Writing in the journal Nature Neuroscience, Siclari and colleagues from the US, Switzerland and Italy, reveal how they carried out a series of experiments involving 46 participants, each of whom had their brain activity recorded while they slept by electroencephalogram (EEG) – a noninvasive technique that involved placing up to 256 electrodes on the scalp and face to monitor the number and size of brainwaves of different speeds.While the experiments probed different aspects of the puzzle, all involved participants being woken at various points throughout the night and asked to report whether they had been dreaming. “Overall in the whole experiment we did over 1,000 awakenings,” said Siclari.
If the participants had been dreaming, they were asked how long they thought it had lasted and whether they could remember anything about their dream, such as whether it involved faces, movement or thinking, or whether it was instead a vivid, sensory experience.
Analysis of the EEG recording reveal that dreaming was linked to a drop in low-frequency activity in a region at the back of the brain dubbed by the researchers the “posterior cortical hot zone” – a region that includes visual areas as well as areas involved in integrating the senses. The result held regardless of whether the dream was remembered or not and whether it occurred during REM or non-REM sleep.
The researchers also looked at changes in high-frequency activity in the brain, finding that dreaming was linked to an increase in such activity in the so-called “hot zone” during non-REM sleep. Further, the team identified the region of the brain which appears to be important in remembering what a dream was about, finding that this recall was linked toan increase in high-frequency activity towards the front of the brain. A similar pattern of activity was seen in the hot zone and beyond for dreams during REM sleep. The upshot is that dreaming is rooted in the same changes in brain activity regardless of the type of sleep.
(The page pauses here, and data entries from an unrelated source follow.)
Lemma load_sites_config_sound fs0 :
  sound (fun f => f = fs0) (fun x => x = MsgLoadRegistryFailed)
    (load_sites_config env).
Proof. unfold load_sites_config. sound_go. Qed.

Lemma generate_nginx_config_sound fs0 d config :
  sound (fun f => f = fs0) (fun _ => False) (generate_nginx_config env d config).
Proof. unfold generate_nginx_config. sound_go. Qed.

End Unchanged.

Lemma wp_conseq {A} (m : M A) w (R Q : Res A -> World -> list Msg -> Prop) :
  wp m w R -> (forall r w' l, R r w' l -> Q r w' l) -> wp m w Q.
Proof. unfold wp. eauto. Qed.

Lemma wp_sound {A : Type} (I : FS -> Prop) (P : Msg -> Prop) (m : M A) w :
  sound I P m -> I (fs w) ->
  wp m w (fun _ w' l => I (fs w') /\ forall x, x ∈ l -> P x).
Proof. intros H Hw. apply (H w Hw). Qed.

(** writing a regular file keeps the directories *)
Lemma follow_insert_Dir n fs p t e c :
  (fs !! t = None \/ exists c', fs !! t = Some (File c')) ->
  follow n fs p = Some (e, Dir) ->
  follow n (<[t := File c]> fs) p = Some (e, Dir).
Proof.
  intros Ht. revert p. induction n as [|n IH]; intros p;
    rewrite !follow_unfold; destruct (decide (p = t)) as [->|Hne];
    rewrite ?lookup_insert_eq, ?lookup_insert_ne by done; try done.
  - by destruct Ht as [->|[c' ->]].
  - by destruct Ht as [->|[c' ->]].
  - destruct (fs !! p) as [[]|]; eauto.
Qed.

Lemma is_dir_write_file fs p q c fs' :
  is_dir fs p = true -> write_file fs q c = Some fs' -> is_dir fs' p = true.
Proof.
  unfold is_dir, write_file, stat. destruct p as [|a p]; [done|].
  destruct (follow _ fs _) as [[e []]|] eqn:Ef; try done. intros _.
  destruct (write_target _ _ _) as [t|] eqn:Et; [|done]. intros [= <-].
  apply write_target_lookup in Et.
  by rewrite (follow_insert_Dir _ _ _ _ _ _ Et Ef).
Qed.

Lemma path_exists_write_file fs p q c fs' :
  path_exists fs p = true -> write_file fs q c = Some fs' ->
  path_exists fs' p = true.
Proof.
  unfold path_exists, write_file, stat.
  destruct (follow _ fs p) eqn:Ef; [|done]. intros _.
  destruct (write_target _ _ _) as [t|] eqn:Et; [|done]. intros [= <-].
  apply write_target_lookup in Et.
  by destruct (follow_insert_file MAXSYMLINKS fs p t c Et (mk_is_Some _ _ Ef))
    as [? ->].
Qed.

Lemma path_exists_written fs p c fs' :
  write_file fs p c = Some fs' -> path_exists fs' p = true.
Proof.
  intros H%read_file_write_file. unfold read_file in H. unfold path_exists.
  by destruct (stat fs' p).
Qed.

Section Specs.
Context (env : Env).

Lemma load_sites_config_returns w :
  exists v, result (load_sites_config env w) = Val v.
Proof.
  change (wp (load_sites_config env) w (fun r _ _ => exists v, r = Val v)).
  unfold load_sites_config. wp_go; eauto.
  destruct (json_loads env c) as [config'|]; wp_go; eauto.
  destruct (py_iter config') as [keys|] eqn:Ek; wp_go; eauto.
  destruct (pop_enabled_loop keys config') as [v|] eqn:Ev; wp_go; eauto.
Qed.

Lemma load_sites_config_spec w :
  wp (load_sites_config env) w (fun r w' l =>
    (exists v, r = Val v) /\ fs w' = fs w /\
    forall x, x ∈ l -> x = MsgLoadRegistryFailed).
Proof.
  split; [apply load_sites_config_returns|].
  by apply (load_sites_config_sound env (fs w) w).
Qed.

Lemma generate_nginx_config_spec d config w :
  wp (generate_nginx_config env d config) w (fun r w' l =>
    fs w' = fs w /\ l = []).
Proof.
  destruct (generate_nginx_config_sound env (fs w) d config w eq_refl)
    as [H1 H2].
  split; [done|]. destruct (printed _) as [|x l]; [done|].
  destruct (H2 x). apply list_elem_of_here.
Qed.

(** a successful [save_nginx_config] printed that it wrote both copies and
    that the syntax check passed, and nothing else *)
Lemma save_nginx_config_printed d c b w :
  result (save_nginx_config env d c b w) = Val true ->
  printed (save_nginx_config env d c b w) =
  [MsgSavedToProject (CONFIGS_SITES env // (d +:+ ".conf"));
   MsgCopiedToSystem (NGINX_CONF_DIR // d);
   MsgNginxTestPassed].
Proof.
  change (wp (save_nginx_config env d c b) w (fun r _ l =>
    r = Val true ->
    l = [MsgSavedToProject (CONFIGS_SITES env // (d +:+ ".conf"));
         MsgCopiedToSystem (NGINX_CONF_DIR // d);
         MsgNginxTestPassed])).
  unfold save_nginx_config, backup_config_file, restore_if_backed_up,
    restore_config_file.
  wp_go; done.
Qed.

(** provisioning that went through left the document root and its index
    page in place *)
Lemma provision_root_done d root w :
  result (provision_root env d root w) = Val tt ->
  is_dir (fs (after (provision_root env d root w))) root = true /\
  path_exists (fs (after (provision_root env d root w)))
    (root // "index.html") = true.
Proof.
  change (wp (provision_root env d root) w (fun r w' _ =>
    r = Val tt ->
    is_dir (fs w') root = true /\
    path_exists (fs w') (root // "index.html") = true)).
  unfold provision_root. wp_go; try done.
  all: cbn [fs tick]; intros _.
  - split; [by apply mkdir_p_is_dir | done].
  - split.
    + eapply is_dir_write_file; [|done]. by apply mkdir_p_is_dir.
    + by eapply path_exists_written.
Qed.


Lemma save_sites_config_sound :
  forall config,
  sound (fun _ => True) (fun x => x = MsgSaveRegistryFailed)
    (save_sites_config env config).
Proof.
  intros config. unfold save_sites_config.
  destruct config; try apply sound_raise. sound_go; done.
Qed.

End Specs.

Lemma dict_set_fresh k v d :
  dict_get k d = None -> dict_set k v d = d ++ [(k, v)].
Proof.
  induction d as [|[k' v'] d IH]; simpl; [done|].
  destruct (String.eqb k k'); [done|]. intros H. by rewrite IH.
Qed.

(** the record the loop of [save_sites_config] keeps for the last item *)
Lemma clean_loop_last its k r acc clean :
  clean_loop (its ++ [(k, PDict r)]) acc = Some clean ->
  dict_get k clean = Some (PDict (dict_remove "enabled" r)).
Proof.
  revert acc. induction its as [|[k' x] its IH]; intros acc; simpl.
  - intros [= <-]. apply dict_get_set_eq.
  - destruct (without_enabled x); [apply IH | done].
Qed.

Section Specs2.
Context (env : Env).

(** [save_nginx_config] prints that the syntax check passed only when it
    returns [True] *)
Lemma save_nginx_config_passed d c b w :
  MsgNginxTestPassed ∈ printed (save_nginx_config env d c b w) ->
  result (save_nginx_config env d c b w) = Val true.
Proof.
  change (wp (save_nginx_config env d c b) w (fun r _ l =>
    MsgNginxTestPassed ∈ l -> r = Val true)).
  unfold save_nginx_config, backup_config_file, restore_if_backed_up,
    restore_config_file.
  wp_go; try done.
  all: intros Hin; exfalso; clear -Hin; msgs.
Qed.

(** the three ways [save_sites_config] ends *)
Lemma save_sites_config_cases config w :
  (exists its clean fs',
     config = PDict its /\ clean_loop its [] = Some clean /\
     write_file (fs w) (SITES_CONFIG env)
       (json_dumps env (PDict clean)) = Some fs' /\
     result (save_sites_config env config w) = Val true /\
     fs (after (save_sites_config env config w)) = fs' /\
     printed (save_sites_config env config w) = []) \/
  (exists its clean,
     config = PDict its /\ clean_loop its [] = Some clean /\
     (ok env (steps w) (PyOpenWrite (SITES_CONFIG env)) = false \/
      write_file (fs w) (SITES_CONFIG env)
        (json_dumps env (PDict clean)) = None) /\
     result (save_sites_config env config w) = Val false /\
     fs (after (save_sites_config env config w)) = fs w /\
     printed (save_sites_config env config w) = [MsgSaveRegistryFailed]) \/
  ((forall its, config = PDict its -> clean_loop its [] = None) /\
   result (save_sites_config env config w) = Raise AttributeError /\
   after (save_sites_config env config w) = w /\
   printed (save_sites_config env config w) = []).
Proof.
  change (wp (save_sites_config env config) w (fun r w' l =>
    (exists its clean fs',
       config = PDict its /\ clean_loop its [] = Some clean /\
       write_file (fs w) (SITES_CONFIG env)
         (json_dumps env (PDict clean)) = Some fs' /\
       r = Val true /\ fs w' = fs' /\ l = []) \/
    (exists its clean,
       config = PDict its /\ clean_loop its [] = Some clean /\
       (ok env (steps w) (PyOpenWrite (SITES_CONFIG env)) = false \/
        write_file (fs w) (SITES_CONFIG env)
          (json_dumps env (PDict clean)) = None) /\
       r = Val false /\ fs w' = fs w /\ l = [MsgSaveRegistryFailed]) \/
    ((forall its, config = PDict its -> clean_loop its [] = None) /\
     r = Raise AttributeError /\ w' = w /\ l = []))).
  unfold save_sites_config.
  destruct config as [| | | | |l|its];
    try (apply wp_raise; right; right; by repeat split).
  apply wp_bind, wp_or_raise.
  destruct (clean_loop its []) as [clean|] eqn:Ec.
  - apply wp_try, wp_bind, wp_py_write.
    + intros fs' _ Hw. apply wp_ret. left. by exists its, clean, fs'.
    + intros Hf. simpl. apply wp_bind, wp_print, wp_ret. right. left.
      by exists its, clean.
  - right. right. repeat split; try done. by intros ? [= <-].
Qed.

(** [load_sites_config] returns records only when it read the registry
    file and [json.load] made a value of its text *)
Lemma load_sites_config_reads w v :
  result (load_sites_config env w) = Val v ->
  v = PDict [] \/
  exists text config,
    read_file (fs w) (SITES_CONFIG env) = Some text /\
    json_loads env text = Some config.
Proof.
  change (wp (load_sites_config env) w (fun r _ _ =>
    r = Val v -> v = PDict [] \/
    exists text config,
      read_file (fs w) (SITES_CONFIG env) = Some text /\
      json_loads env text = Some config)).
  unfold load_sites_config. wp_go; try (intros [= <-]; by left).
  cbn [fs tick] in *.
  destruct (json_loads env c) as [config'|] eqn:Ej; wp_go;
    try (intros [= <-]; by left).
  destruct (py_iter config') as [keys|] eqn:Ek; wp_go;
    try (intros [= <-]; by left).
  destruct (pop_enabled_loop keys config') as [v'|] eqn:Ev; wp_go;
    try (intros [= <-]; by left).
  intros _. right. by exists c, config'.
Qed.

End Specs2.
The authors say the study could help shed light on the nature of consciousness, revealing what happens in the brain during sleep when we switch from being unconscious to having conscious experiences. This is hugely valuable, they add, since there are myriad complicating factors involved in comparing wakefulness versus an anaesthetised state.The findings, adds Siclari, are surprising. “It only seems to need a very circumscribed, a very restricted activation of the brain to generate conscious experiences,” she said. “Until now we thought that large regions of the brain needed to be active to generate conscious experiences.”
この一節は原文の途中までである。